** Task to complete **
Of the entries below, restate word for word only the section that runs from the line with "bound in timer" to the line with "- Memory, CString, CStringSpec: lib/string.c", counting both ends.

** Material for the task **

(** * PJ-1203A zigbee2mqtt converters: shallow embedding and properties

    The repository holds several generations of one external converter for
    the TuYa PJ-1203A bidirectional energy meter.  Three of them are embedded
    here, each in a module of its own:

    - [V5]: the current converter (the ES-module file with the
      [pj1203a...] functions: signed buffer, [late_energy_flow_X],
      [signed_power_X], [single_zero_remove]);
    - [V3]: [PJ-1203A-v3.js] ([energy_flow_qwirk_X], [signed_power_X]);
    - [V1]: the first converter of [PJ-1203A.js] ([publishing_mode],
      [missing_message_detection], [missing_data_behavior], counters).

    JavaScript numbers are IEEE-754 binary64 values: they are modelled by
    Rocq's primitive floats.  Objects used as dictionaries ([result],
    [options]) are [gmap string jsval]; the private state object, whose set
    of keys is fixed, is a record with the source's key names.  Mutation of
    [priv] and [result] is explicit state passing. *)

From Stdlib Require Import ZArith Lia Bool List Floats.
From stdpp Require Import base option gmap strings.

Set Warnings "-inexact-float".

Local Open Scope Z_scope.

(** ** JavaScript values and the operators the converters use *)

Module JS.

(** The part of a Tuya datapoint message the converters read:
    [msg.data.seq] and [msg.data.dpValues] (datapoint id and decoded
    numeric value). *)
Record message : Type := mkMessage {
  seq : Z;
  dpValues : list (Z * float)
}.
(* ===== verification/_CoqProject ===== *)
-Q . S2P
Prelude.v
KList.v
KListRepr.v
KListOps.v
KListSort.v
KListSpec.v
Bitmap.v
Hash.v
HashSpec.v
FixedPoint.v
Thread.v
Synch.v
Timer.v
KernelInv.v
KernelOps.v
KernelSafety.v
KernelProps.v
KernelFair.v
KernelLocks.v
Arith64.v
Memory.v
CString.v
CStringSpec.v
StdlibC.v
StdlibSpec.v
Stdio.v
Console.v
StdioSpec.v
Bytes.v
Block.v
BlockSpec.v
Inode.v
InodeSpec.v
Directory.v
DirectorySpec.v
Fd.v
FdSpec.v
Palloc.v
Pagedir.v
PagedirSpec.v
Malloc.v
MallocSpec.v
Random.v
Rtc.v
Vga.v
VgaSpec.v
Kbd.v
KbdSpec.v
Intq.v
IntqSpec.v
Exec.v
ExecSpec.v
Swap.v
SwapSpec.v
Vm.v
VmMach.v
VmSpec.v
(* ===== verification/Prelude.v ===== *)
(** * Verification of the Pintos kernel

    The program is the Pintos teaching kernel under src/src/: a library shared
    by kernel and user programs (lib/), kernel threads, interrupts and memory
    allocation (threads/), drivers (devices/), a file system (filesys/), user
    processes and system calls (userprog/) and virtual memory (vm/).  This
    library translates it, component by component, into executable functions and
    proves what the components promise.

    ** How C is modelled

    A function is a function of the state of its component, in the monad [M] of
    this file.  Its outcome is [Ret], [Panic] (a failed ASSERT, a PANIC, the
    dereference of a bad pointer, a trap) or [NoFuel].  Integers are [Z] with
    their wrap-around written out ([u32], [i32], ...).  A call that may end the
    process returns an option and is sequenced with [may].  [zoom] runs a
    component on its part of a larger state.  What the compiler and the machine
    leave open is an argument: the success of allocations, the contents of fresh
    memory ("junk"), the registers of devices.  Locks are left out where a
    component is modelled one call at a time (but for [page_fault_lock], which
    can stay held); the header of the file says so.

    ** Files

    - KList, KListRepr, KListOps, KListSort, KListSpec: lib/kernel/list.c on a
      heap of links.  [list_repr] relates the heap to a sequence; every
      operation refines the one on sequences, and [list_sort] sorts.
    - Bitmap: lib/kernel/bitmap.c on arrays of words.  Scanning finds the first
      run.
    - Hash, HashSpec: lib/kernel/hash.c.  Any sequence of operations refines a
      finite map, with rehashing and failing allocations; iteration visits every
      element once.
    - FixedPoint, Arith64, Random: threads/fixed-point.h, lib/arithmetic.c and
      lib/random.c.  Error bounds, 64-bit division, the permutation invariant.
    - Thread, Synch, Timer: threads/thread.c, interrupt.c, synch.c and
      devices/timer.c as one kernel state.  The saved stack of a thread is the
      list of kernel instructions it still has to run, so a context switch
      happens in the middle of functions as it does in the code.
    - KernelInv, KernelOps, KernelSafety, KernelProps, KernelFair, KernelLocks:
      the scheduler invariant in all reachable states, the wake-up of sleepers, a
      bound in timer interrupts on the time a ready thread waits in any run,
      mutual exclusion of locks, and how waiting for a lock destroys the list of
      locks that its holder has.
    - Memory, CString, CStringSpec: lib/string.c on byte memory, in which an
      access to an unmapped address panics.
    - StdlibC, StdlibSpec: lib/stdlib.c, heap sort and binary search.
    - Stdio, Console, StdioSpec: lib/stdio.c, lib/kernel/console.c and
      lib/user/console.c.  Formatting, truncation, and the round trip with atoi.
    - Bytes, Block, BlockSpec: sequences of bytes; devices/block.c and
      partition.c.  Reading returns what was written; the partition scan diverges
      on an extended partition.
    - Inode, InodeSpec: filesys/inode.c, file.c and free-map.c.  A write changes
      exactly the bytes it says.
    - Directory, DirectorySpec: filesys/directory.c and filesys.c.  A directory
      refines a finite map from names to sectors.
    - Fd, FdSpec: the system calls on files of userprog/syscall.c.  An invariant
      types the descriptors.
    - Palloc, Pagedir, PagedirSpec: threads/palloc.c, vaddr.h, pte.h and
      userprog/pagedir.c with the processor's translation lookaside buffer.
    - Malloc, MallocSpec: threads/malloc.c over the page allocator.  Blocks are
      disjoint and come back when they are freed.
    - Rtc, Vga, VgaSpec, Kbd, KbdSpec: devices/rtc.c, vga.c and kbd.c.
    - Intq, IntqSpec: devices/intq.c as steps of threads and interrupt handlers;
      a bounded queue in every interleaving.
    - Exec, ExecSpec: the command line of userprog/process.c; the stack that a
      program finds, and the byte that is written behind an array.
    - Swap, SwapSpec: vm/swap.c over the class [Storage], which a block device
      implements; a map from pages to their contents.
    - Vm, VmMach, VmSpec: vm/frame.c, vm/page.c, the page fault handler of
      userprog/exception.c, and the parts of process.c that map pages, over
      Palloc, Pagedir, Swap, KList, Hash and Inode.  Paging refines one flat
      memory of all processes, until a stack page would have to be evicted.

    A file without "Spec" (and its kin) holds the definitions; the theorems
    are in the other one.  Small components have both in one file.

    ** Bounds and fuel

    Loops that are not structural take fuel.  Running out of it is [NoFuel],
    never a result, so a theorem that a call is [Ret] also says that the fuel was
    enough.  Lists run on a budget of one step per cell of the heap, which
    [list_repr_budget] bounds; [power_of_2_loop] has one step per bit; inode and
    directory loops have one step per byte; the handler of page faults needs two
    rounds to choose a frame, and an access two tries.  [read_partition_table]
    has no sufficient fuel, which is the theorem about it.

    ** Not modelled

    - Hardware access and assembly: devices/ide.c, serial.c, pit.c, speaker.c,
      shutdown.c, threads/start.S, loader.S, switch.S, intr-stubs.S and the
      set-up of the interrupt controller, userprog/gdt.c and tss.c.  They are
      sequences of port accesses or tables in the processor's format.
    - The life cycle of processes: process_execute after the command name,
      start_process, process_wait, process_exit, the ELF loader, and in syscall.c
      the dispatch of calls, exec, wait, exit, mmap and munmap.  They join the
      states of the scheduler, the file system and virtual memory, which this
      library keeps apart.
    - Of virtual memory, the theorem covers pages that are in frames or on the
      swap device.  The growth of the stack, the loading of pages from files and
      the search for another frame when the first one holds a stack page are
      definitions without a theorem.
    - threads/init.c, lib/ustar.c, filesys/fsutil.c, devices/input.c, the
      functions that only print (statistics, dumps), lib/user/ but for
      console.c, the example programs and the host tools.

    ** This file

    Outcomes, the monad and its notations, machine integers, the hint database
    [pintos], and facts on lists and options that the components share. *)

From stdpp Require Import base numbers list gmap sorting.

** Your response **
      bound in timer interrupts on the time a ready thread waits in any run,
      mutual exclusion of locks, and how waiting for a lock destroys the list of
      locks that its holder has.
    - Memory, CString, CStringSpec: lib/string.c on byte memory, in which an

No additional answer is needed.